** RECORDS SHOWN follows **

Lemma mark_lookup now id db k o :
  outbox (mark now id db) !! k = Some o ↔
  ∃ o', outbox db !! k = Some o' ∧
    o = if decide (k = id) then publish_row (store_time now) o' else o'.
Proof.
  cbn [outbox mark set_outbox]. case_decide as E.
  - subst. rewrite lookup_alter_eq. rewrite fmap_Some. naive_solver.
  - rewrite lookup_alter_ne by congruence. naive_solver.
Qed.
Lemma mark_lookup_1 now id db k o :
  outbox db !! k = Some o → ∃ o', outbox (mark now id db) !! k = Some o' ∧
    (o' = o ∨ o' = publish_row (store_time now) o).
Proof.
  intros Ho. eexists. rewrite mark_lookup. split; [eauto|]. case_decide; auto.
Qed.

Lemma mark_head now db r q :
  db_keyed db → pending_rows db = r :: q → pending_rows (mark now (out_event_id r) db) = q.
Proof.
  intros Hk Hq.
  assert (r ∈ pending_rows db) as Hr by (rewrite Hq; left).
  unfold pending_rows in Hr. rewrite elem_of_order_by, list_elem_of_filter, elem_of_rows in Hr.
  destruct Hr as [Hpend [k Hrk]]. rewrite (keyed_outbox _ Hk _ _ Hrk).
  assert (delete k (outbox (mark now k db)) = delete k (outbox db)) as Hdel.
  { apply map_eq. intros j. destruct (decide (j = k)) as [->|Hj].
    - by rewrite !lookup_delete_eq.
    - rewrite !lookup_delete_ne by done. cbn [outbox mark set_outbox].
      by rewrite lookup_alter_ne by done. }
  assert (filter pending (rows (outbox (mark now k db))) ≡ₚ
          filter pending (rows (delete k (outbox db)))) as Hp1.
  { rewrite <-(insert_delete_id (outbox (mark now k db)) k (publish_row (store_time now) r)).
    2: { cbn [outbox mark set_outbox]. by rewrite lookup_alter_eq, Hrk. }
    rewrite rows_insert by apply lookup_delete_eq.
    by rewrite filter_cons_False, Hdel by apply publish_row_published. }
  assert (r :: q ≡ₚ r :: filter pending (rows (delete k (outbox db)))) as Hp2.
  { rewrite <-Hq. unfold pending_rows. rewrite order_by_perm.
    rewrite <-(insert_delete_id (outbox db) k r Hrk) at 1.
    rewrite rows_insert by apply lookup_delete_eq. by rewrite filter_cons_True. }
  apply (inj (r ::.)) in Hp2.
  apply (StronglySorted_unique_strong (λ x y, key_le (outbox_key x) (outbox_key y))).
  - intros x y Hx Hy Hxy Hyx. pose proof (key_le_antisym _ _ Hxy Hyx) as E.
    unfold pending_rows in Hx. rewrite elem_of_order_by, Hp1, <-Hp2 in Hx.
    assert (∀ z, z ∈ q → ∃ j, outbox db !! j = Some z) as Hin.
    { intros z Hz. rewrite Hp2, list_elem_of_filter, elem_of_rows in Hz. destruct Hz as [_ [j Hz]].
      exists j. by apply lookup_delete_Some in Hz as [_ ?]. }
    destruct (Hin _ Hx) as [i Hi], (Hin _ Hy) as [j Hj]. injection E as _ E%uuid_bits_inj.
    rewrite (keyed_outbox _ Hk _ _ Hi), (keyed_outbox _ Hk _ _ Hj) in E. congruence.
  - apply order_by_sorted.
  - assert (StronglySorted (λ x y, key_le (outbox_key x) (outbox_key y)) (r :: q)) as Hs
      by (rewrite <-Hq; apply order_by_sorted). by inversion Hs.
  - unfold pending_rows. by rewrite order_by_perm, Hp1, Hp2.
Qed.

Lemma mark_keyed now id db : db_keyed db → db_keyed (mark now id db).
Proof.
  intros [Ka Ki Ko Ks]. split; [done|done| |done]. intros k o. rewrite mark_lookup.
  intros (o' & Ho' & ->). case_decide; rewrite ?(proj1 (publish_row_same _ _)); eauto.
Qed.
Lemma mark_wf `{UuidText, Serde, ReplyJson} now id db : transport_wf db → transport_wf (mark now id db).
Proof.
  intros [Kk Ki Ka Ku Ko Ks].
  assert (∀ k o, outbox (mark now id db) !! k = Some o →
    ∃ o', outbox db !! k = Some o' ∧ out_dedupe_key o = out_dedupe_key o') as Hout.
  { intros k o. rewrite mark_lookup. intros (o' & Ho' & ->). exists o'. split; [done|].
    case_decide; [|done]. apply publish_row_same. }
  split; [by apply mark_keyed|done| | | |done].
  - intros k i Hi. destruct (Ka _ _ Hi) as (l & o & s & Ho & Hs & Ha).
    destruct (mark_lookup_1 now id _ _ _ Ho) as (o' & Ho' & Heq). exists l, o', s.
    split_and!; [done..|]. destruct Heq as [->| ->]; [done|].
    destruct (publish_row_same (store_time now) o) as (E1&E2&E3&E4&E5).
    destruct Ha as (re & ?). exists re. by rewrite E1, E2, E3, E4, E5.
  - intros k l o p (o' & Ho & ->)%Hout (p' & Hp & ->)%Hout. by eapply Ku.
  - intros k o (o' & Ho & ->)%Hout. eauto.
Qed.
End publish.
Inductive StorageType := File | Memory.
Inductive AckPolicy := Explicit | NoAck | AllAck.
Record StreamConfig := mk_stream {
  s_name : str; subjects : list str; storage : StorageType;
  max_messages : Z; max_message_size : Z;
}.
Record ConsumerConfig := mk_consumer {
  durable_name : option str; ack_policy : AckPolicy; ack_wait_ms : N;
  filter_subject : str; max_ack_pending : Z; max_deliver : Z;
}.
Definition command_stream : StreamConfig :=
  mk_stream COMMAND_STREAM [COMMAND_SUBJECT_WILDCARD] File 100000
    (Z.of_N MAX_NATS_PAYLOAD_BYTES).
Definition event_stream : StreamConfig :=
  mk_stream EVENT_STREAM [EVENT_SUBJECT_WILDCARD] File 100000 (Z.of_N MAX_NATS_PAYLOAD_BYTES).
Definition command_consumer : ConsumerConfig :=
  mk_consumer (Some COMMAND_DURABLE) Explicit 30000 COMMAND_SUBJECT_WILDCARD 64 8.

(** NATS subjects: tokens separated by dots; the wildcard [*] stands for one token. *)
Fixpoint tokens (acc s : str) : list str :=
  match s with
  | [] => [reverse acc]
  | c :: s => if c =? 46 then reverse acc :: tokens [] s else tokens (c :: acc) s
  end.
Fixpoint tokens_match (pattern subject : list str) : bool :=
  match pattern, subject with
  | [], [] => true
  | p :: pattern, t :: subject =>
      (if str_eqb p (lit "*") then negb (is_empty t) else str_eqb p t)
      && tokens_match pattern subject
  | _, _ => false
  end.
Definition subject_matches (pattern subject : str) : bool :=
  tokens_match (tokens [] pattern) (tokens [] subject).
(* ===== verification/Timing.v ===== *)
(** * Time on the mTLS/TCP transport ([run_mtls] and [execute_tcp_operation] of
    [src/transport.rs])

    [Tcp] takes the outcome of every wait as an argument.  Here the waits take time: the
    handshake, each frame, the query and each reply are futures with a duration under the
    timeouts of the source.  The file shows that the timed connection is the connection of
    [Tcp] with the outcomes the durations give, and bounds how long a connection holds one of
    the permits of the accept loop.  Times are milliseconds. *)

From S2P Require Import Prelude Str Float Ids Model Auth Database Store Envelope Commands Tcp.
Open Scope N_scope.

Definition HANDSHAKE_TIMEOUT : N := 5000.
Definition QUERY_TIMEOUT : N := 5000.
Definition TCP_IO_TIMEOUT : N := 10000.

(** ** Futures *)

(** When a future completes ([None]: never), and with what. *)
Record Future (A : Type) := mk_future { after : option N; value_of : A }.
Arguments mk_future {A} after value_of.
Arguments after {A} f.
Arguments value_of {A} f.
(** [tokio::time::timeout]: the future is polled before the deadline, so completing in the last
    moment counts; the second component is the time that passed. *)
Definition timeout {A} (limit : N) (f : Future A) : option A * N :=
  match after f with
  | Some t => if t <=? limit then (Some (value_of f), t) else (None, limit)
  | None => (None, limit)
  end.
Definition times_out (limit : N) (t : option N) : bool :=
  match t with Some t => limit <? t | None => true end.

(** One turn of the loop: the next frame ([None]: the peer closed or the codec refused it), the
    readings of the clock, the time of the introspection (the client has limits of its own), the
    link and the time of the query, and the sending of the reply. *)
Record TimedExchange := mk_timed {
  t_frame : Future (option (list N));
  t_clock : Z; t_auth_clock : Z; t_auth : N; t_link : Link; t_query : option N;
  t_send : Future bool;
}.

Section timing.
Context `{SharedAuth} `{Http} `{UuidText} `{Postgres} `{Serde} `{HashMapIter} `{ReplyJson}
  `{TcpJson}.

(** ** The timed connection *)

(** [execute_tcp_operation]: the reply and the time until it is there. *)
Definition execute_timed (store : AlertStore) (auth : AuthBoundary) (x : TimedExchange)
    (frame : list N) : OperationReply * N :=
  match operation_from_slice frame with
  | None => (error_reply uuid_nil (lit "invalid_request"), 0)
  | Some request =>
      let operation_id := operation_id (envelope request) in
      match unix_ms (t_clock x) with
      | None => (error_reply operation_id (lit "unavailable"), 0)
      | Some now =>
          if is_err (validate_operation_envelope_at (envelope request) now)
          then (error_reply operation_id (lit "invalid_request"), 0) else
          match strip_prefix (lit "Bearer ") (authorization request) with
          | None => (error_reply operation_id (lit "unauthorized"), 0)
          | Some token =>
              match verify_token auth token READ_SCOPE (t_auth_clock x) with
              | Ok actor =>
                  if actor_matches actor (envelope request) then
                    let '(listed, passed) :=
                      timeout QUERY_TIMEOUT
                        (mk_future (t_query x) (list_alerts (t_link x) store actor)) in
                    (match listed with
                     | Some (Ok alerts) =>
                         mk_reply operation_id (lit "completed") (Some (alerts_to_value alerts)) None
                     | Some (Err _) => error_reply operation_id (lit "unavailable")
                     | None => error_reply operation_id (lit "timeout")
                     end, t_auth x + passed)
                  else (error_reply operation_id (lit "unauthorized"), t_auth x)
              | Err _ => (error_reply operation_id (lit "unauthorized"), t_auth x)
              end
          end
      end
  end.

** End of RECORDS SHOWN **

TRY IT:
Would you print exactly, and only, the lines of the data above from the line with "by (rewrite <-Hq;" through the line with "intros [Ka Ki", inclusive?

RESULT OF THIS TASK:
      by (rewrite <-Hq; apply order_by_sorted). by inversion Hs.
  - unfold pending_rows. by rewrite order_by_perm, Hp1, Hp2.
Qed.

Lemma mark_keyed now id db : db_keyed db → db_keyed (mark now id db).
Proof.
  intros [Ka Ki Ko Ks]. split; [done|done| |done]. intros k o. rewrite mark_lookup.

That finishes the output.